Assignment:
Output only the stretch of the listing that starts at the line containing "- destruct n; cbn; [discriminate|]." and ends at the line containing "-> A -> list", reproduced exactly with both ends.

══ Available data ══

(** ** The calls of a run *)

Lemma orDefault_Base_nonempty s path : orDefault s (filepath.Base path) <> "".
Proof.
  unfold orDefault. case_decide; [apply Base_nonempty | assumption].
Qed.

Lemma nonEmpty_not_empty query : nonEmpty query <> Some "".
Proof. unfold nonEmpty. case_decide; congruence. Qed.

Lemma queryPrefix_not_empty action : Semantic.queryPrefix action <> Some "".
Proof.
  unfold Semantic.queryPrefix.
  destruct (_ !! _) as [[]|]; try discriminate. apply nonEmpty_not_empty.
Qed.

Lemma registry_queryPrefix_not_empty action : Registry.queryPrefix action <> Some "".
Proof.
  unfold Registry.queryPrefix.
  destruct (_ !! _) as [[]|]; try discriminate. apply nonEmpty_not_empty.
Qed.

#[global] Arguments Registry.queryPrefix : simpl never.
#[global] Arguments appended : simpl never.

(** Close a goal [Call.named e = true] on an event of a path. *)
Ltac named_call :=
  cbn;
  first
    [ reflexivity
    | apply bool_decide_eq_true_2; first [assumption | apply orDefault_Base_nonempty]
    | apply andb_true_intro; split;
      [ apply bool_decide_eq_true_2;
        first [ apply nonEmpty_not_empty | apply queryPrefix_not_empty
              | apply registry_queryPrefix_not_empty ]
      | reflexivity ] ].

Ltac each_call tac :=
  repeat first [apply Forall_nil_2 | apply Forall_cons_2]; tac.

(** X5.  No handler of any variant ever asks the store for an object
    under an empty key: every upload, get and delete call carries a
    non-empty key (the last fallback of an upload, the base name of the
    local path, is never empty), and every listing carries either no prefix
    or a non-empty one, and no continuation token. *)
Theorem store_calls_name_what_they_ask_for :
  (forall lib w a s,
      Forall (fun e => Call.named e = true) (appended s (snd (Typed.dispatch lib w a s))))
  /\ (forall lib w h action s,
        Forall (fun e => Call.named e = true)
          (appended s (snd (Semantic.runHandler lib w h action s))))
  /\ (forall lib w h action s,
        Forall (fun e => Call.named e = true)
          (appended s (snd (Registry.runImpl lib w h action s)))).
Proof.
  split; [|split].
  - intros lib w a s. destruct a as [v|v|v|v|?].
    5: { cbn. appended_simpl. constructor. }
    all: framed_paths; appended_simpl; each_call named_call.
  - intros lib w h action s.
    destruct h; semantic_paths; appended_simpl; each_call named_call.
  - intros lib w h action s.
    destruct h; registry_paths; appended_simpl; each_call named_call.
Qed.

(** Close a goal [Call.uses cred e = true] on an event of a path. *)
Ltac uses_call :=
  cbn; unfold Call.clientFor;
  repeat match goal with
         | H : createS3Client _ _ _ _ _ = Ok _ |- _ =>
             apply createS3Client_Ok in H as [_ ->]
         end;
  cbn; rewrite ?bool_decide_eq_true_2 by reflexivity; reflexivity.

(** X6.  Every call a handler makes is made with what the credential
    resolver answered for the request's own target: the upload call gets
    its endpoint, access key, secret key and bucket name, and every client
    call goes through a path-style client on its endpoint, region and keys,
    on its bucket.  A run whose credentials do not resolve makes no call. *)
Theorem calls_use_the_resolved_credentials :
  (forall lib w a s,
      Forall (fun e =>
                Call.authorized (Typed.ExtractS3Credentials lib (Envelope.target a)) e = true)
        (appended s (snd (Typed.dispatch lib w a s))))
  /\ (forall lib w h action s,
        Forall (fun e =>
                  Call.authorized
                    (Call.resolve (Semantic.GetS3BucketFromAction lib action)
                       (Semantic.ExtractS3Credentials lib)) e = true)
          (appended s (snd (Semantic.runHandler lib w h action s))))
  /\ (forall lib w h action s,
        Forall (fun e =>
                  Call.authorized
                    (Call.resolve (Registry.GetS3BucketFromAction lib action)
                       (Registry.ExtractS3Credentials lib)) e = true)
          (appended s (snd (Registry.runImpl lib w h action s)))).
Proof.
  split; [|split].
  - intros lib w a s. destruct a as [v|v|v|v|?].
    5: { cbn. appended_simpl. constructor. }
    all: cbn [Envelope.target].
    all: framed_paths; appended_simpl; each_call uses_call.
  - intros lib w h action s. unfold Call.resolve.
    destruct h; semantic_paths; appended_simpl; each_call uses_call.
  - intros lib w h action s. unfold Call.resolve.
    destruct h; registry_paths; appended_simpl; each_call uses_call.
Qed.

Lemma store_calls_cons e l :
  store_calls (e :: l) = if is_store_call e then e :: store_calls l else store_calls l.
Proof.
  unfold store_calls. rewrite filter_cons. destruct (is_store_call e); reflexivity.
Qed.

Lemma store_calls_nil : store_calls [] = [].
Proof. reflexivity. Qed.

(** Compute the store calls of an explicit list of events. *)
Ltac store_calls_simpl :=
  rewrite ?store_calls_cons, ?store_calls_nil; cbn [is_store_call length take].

═══
══ Available data ══

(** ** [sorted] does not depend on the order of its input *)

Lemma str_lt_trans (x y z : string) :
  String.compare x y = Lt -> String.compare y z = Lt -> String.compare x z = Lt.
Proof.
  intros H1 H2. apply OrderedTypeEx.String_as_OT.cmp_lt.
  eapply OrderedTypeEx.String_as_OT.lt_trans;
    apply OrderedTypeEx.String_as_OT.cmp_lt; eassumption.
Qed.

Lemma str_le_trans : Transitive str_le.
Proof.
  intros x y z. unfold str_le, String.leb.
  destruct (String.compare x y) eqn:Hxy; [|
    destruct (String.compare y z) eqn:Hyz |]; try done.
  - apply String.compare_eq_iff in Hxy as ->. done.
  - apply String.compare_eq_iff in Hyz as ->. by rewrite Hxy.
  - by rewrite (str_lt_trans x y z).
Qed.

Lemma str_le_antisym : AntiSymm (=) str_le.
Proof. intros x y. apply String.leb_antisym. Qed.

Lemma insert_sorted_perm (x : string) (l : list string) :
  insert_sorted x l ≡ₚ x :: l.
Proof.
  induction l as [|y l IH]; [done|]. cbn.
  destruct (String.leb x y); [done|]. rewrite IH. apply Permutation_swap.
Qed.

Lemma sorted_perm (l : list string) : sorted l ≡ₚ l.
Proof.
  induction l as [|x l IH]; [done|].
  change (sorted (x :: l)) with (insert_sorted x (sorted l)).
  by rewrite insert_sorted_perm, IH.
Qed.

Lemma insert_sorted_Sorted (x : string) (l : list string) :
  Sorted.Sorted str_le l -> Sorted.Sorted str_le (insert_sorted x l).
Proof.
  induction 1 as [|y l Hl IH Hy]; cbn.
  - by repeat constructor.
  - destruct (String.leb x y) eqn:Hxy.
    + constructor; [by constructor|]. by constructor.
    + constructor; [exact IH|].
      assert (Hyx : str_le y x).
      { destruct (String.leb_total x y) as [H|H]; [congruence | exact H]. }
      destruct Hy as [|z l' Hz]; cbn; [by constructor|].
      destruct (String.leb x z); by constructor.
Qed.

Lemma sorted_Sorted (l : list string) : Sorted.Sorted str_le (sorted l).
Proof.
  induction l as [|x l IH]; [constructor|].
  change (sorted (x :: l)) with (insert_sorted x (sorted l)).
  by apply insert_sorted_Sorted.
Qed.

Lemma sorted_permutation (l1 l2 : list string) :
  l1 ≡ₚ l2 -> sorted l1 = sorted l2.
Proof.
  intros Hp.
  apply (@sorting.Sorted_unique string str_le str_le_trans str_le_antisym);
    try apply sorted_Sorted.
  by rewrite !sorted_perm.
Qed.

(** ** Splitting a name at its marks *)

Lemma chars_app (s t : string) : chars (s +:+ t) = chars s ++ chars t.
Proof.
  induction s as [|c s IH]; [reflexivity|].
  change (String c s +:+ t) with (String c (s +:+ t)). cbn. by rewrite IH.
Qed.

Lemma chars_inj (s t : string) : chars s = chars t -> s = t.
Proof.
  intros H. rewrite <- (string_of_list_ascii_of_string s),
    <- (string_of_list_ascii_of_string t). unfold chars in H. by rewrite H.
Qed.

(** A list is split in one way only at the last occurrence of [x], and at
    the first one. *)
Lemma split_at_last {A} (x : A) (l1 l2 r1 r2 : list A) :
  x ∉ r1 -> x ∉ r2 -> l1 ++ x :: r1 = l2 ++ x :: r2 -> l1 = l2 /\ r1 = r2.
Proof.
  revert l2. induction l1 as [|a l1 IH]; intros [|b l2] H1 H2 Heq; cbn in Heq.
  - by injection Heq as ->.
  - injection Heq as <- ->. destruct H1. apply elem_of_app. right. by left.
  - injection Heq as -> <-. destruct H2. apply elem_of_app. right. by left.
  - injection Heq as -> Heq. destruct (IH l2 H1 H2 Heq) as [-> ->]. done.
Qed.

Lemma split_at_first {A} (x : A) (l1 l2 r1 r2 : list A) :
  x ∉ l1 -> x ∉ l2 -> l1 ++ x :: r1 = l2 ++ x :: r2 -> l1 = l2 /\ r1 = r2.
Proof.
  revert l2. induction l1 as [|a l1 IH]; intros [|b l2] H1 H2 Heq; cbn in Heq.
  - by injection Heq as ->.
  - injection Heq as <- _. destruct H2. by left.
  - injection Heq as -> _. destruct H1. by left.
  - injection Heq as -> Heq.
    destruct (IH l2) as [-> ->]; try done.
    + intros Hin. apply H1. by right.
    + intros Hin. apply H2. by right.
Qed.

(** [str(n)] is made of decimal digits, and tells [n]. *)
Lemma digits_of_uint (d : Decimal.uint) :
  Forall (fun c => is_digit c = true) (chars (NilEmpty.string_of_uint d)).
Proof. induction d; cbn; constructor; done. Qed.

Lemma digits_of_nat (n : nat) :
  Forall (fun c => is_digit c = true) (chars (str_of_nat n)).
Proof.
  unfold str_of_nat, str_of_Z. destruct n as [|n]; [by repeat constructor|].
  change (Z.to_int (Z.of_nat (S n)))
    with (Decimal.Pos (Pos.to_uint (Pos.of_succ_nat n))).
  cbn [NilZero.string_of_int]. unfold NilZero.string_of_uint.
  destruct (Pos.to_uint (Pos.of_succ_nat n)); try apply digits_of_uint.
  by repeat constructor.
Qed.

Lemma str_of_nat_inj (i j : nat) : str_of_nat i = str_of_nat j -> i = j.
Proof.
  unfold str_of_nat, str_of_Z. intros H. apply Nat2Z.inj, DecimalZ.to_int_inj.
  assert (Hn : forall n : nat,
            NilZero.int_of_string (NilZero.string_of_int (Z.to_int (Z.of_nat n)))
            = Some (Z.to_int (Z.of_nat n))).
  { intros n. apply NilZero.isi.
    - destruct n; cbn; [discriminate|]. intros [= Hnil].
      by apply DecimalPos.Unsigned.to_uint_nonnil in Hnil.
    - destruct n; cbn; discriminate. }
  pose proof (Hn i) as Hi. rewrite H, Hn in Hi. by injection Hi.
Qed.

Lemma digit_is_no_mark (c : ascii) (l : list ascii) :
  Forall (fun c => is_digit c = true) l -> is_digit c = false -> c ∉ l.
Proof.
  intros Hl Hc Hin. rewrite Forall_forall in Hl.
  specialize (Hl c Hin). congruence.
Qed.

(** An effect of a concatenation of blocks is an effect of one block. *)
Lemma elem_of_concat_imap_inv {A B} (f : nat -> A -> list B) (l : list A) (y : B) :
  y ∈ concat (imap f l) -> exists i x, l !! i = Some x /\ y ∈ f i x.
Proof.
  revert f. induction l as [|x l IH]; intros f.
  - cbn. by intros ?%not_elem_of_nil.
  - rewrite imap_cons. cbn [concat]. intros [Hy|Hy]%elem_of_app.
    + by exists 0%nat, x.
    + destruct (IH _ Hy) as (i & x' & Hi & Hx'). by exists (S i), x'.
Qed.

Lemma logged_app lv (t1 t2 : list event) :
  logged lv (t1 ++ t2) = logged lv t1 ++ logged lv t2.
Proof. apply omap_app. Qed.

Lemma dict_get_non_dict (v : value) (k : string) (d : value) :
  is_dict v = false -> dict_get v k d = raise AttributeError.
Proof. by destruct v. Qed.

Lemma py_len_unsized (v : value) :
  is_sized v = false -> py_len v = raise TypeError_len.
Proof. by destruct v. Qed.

═══
══ Available data ══

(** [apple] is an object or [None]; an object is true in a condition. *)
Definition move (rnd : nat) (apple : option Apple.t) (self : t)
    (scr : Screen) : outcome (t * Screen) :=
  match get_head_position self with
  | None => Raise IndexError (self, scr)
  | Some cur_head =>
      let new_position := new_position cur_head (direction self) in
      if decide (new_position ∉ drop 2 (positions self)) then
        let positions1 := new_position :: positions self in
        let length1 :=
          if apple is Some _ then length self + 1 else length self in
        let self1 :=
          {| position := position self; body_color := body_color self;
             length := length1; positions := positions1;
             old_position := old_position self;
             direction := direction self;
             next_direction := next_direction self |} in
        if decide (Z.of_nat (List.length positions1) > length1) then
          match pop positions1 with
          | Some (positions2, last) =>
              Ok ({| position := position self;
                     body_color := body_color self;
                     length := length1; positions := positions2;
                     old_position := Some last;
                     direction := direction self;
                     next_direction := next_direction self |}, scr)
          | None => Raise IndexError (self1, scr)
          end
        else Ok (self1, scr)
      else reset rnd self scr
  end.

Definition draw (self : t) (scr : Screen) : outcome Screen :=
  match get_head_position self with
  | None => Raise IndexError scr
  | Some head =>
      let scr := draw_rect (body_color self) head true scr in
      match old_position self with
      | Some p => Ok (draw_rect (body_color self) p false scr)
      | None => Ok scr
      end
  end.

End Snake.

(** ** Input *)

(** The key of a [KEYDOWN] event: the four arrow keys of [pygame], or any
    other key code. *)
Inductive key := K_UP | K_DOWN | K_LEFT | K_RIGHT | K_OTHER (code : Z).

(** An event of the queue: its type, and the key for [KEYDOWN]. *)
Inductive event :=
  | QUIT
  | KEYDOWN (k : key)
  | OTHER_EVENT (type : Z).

═══

Written response:
    - destruct n; cbn; [discriminate|]. intros [= Hnil].
      by apply DecimalPos.Unsigned.to_uint_nonnil in Hnil.
    - destruct n; cbn; discriminate. }
  pose proof (Hn i) as Hi. rewrite H, Hn in Hi. by injection Hi.
Qed.

Lemma digit_is_no_mark (c : ascii) (l : list ascii) :
  Forall (fun c => is_digit c = true) l -> is_digit c = false -> c ∉ l.
Proof.
  intros Hl Hc Hin. rewrite Forall_forall in Hl.
  specialize (Hl c Hin). congruence.
Qed.

(** An effect of a concatenation of blocks is an effect of one block. *)
Lemma elem_of_concat_imap_inv {A B} (f : nat -> A -> list B) (l : list A) (y : B) :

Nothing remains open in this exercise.